» **What you need to do**
Tally how many lines in the material include the word "other", then give that figure by itself.

» **Provided entries**
= = = = =
Lemma index_is_Some {A : Type} (a : list A) (i : Z) :
  is_Some (index a i) <-> 0 <= i < lengthZ a.
Proof.
  unfold index, lengthZ. destruct (Z.ltb_spec i 0).
  - split; [intros [x [=]]|lia].
  - rewrite lookup_lt_is_Some. lia.
Qed.

(** X8: [Swap] exchanges the two entries and touches no other: the result has
    the length of the list, holds at [i] what was at [j] and at [j] what was
    at [i], is a rearrangement of the list, and a second [Swap] undoes the
    first. An index out of range makes it panic. *)
Theorem Swap_exchanges (a : list CompletePart.t) (i j : Z) :
  (0 <= i < Len a /\ 0 <= j < Len a ->
   exists a',
     Swap a i j = Some a'
     /\ Len a' = Len a
     /\ index a' i = index a j
     /\ index a' j = index a i
     /\ (forall k, k <> i -> k <> j -> index a' k = index a k)
     /\ a' ≡ₚ a
     /\ Swap a' i j = Some a)
  /\ (~ (0 <= i < Len a /\ 0 <= j < Len a) -> Swap a i j = None).
Proof.
  unfold Len. split.
  - intros [Hi Hj].
    destruct (proj2 (index_is_Some a i) Hi) as [x Hx].
    destruct (proj2 (index_is_Some a j) Hj) as [y Hy].
    unfold Swap. rewrite Hx, Hy. eexists. split; [reflexivity|].
    apply index_Some in Hx as [_ Hx]. apply index_Some in Hy as [_ Hy].
    set (a' := <[Z.to_nat j := x]> (<[Z.to_nat i := y]> a)).
    assert (Hlen : length a' = length a)
      by (subst a'; by rewrite !length_insert).
    assert (Hlook : forall k : nat,
              a' !! k = if decide (k = Z.to_nat j) then Some x
                        else if decide (k = Z.to_nat i) then Some y
                        else a !! k).
    { intros k. subst a'. unfold lengthZ in *.
      destruct (decide (k = Z.to_nat j)) as [->|Hkj].
      - rewrite list_lookup_insert_eq; [reflexivity|].
        rewrite length_insert. lia.
      - rewrite list_lookup_insert_ne by done.
        destruct (decide (k = Z.to_nat i)) as [->|Hki].
        + rewrite list_lookup_insert_eq; [reflexivity|lia].
        + by rewrite list_lookup_insert_ne. }
    assert (Hai : a' !! Z.to_nat i = a !! Z.to_nat j).
    { rewrite Hlook. destruct (decide (Z.to_nat i = Z.to_nat j)) as [Heq|_].
      - rewrite <- Heq. by rewrite Hx.
      - rewrite decide_True by done. by rewrite Hy. }
    assert (Haj : a' !! Z.to_nat j = a !! Z.to_nat i).
    { rewrite Hlook, decide_True by done. by rewrite Hx. }
    split; [unfold lengthZ; by rewrite Hlen|].
    split; [unfold index; destruct (Z.ltb_spec i 0), (Z.ltb_spec j 0); try lia;
            by rewrite Hai|].
    split; [unfold index; destruct (Z.ltb_spec i 0), (Z.ltb_spec j 0); try lia;
            by rewrite Haj|].
    split.
    { intros k Hki Hkj. unfold index. destruct (Z.ltb_spec k 0); [reflexivity|].
      rewrite Hlook, !decide_False by lia. reflexivity. }
    split.
    { apply Permutation_inj. split; [exact Hlen|].
      exists (fun k : nat =>
                if decide (k = Z.to_nat j) then Z.to_nat i
                else if decide (k = Z.to_nat i) then Z.to_nat j else k).
      split.
      - intros k1 k2.
        destruct (decide (k1 = Z.to_nat j)), (decide (k1 = Z.to_nat i)),
          (decide (k2 = Z.to_nat j)), (decide (k2 = Z.to_nat i)); congruence.
      - intros k. rewrite Hlook.
        destruct (decide (k = Z.to_nat j)); [by rewrite Hx|].
        destruct (decide (k = Z.to_nat i)); [by rewrite Hy|reflexivity]. }
    unfold index.
    destruct (Z.ltb_spec i 0), (Z.ltb_spec j 0); try lia.
    rewrite Hai, Haj, Hx, Hy. f_equal.
    apply list_eq. intros k.
    destruct (decide (k = Z.to_nat j)) as [->|Hkj].
    + rewrite list_lookup_insert_eq; [by rewrite Hy|].
      rewrite length_insert, Hlen. unfold lengthZ in *. lia.
    + rewrite list_lookup_insert_ne by done.
      destruct (decide (k = Z.to_nat i)) as [->|Hki].
      * rewrite list_lookup_insert_eq; [by rewrite Hx|].
        rewrite Hlen. unfold lengthZ in *. lia.
      * rewrite list_lookup_insert_ne by done.
        rewrite Hlook, !decide_False by done. reflexivity.
  - intros Hout. unfold Swap.
    destruct (index a i) as [x|] eqn:Hx; [|reflexivity].
    destruct (index a j) as [y|] eqn:Hy; [|reflexivity].
    exfalso. apply Hout. split; apply index_is_Some; eauto.
Qed.

(** X9: [Less] on a list is a strict order that looks at the part numbers only:
    no entry is less than itself, of two entries at most one is less than
    the other, and the order passes on; an index out of range panics. *)
Theorem Less_at_strict_order (a : list CompletePart.t) (i j k : Z) :
  (0 <= i < Len a -> Less_at a i i = Some false)
  /\ (Less_at a i j = Some true -> Less_at a j i = Some false)
  /\ (Less_at a i j = Some true -> Less_at a j k = Some true ->
      Less_at a i k = Some true)
  /\ (Less_at a i j = Some false -> Less_at a j i = Some false ->
      exists x y, index a i = Some x /\ index a j = Some y
                  /\ CompletePart.PartNumber x = CompletePart.PartNumber y)
  /\ (is_Some (Less_at a i j) <-> 0 <= i < Len a /\ 0 <= j < Len a).
Proof.
  unfold Less_at, Less, Len.
  split; [|split; [|split; [|split]]].
  - intros Hi. destruct (proj2 (index_is_Some a i) Hi) as [x ->].
    by rewrite Z.ltb_irrefl.
  - destruct (index a i) as [x|], (index a j) as [y|]; try discriminate.
    intros [= H]. f_equal. apply Z.ltb_lt in H. apply Z.ltb_ge. lia.
  - destruct (index a i) as [x|], (index a j) as [y|], (index a k) as [z|];
      try discriminate.
    intros [= H1] [= H2]. f_equal.
    apply Z.ltb_lt in H1. apply Z.ltb_lt in H2. apply Z.ltb_lt. lia.
  - destruct (index a i) as [x|], (index a j) as [y|]; try discriminate.
    intros [= H1] [= H2]. exists x, y.
    apply Z.ltb_ge in H1. apply Z.ltb_ge in H2.
    repeat split; lia.
  - rewrite <- !index_is_Some.
    destruct (index a i) as [x|], (index a j) as [y|]; split;
      try (intros [? [=]]); try (intros [[? [=]] [? [=]]]); eauto.
Qed.

(** ** UploadOrchestrator: the bytes of the stream in the part loop *)

Section StreamLoop.

Variables md5_New sha256_New : Hash.
Variable c : Store.
Variables bucketName objectName uploadID : string.
Variables totalPartsCount partSize size : Z.
Variable term : error.
Variable data : list byte.

Hypothesis partSize_pos : 0 < partSize.
Hypothesis plan_fits :
  0 <= totalPartsCount < 2 ^ 62 /\ totalPartsCount * partSize < 2 ^ 63.
Hypothesis size_unknown : size < 0.

Local Abbreviation turn :=
  (partIteration md5_New sha256_New c bucketName objectName uploadID partSize size).
Local Abbreviation loop :=
  (partLoop md5_New sha256_New c bucketName objectName uploadID
     totalPartsCount partSize size).
Local Abbreviation inv := (loop_invariant totalPartsCount partSize term).
Local Abbreviation sinv :=
  (stream_invariant c bucketName objectName uploadID md5_New sha256_New
     partSize data).
Local Abbreviation send :=
  (stream_ended c bucketName objectName uploadID md5_New sha256_New
     partSize data).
= = = = =
» **Result**
2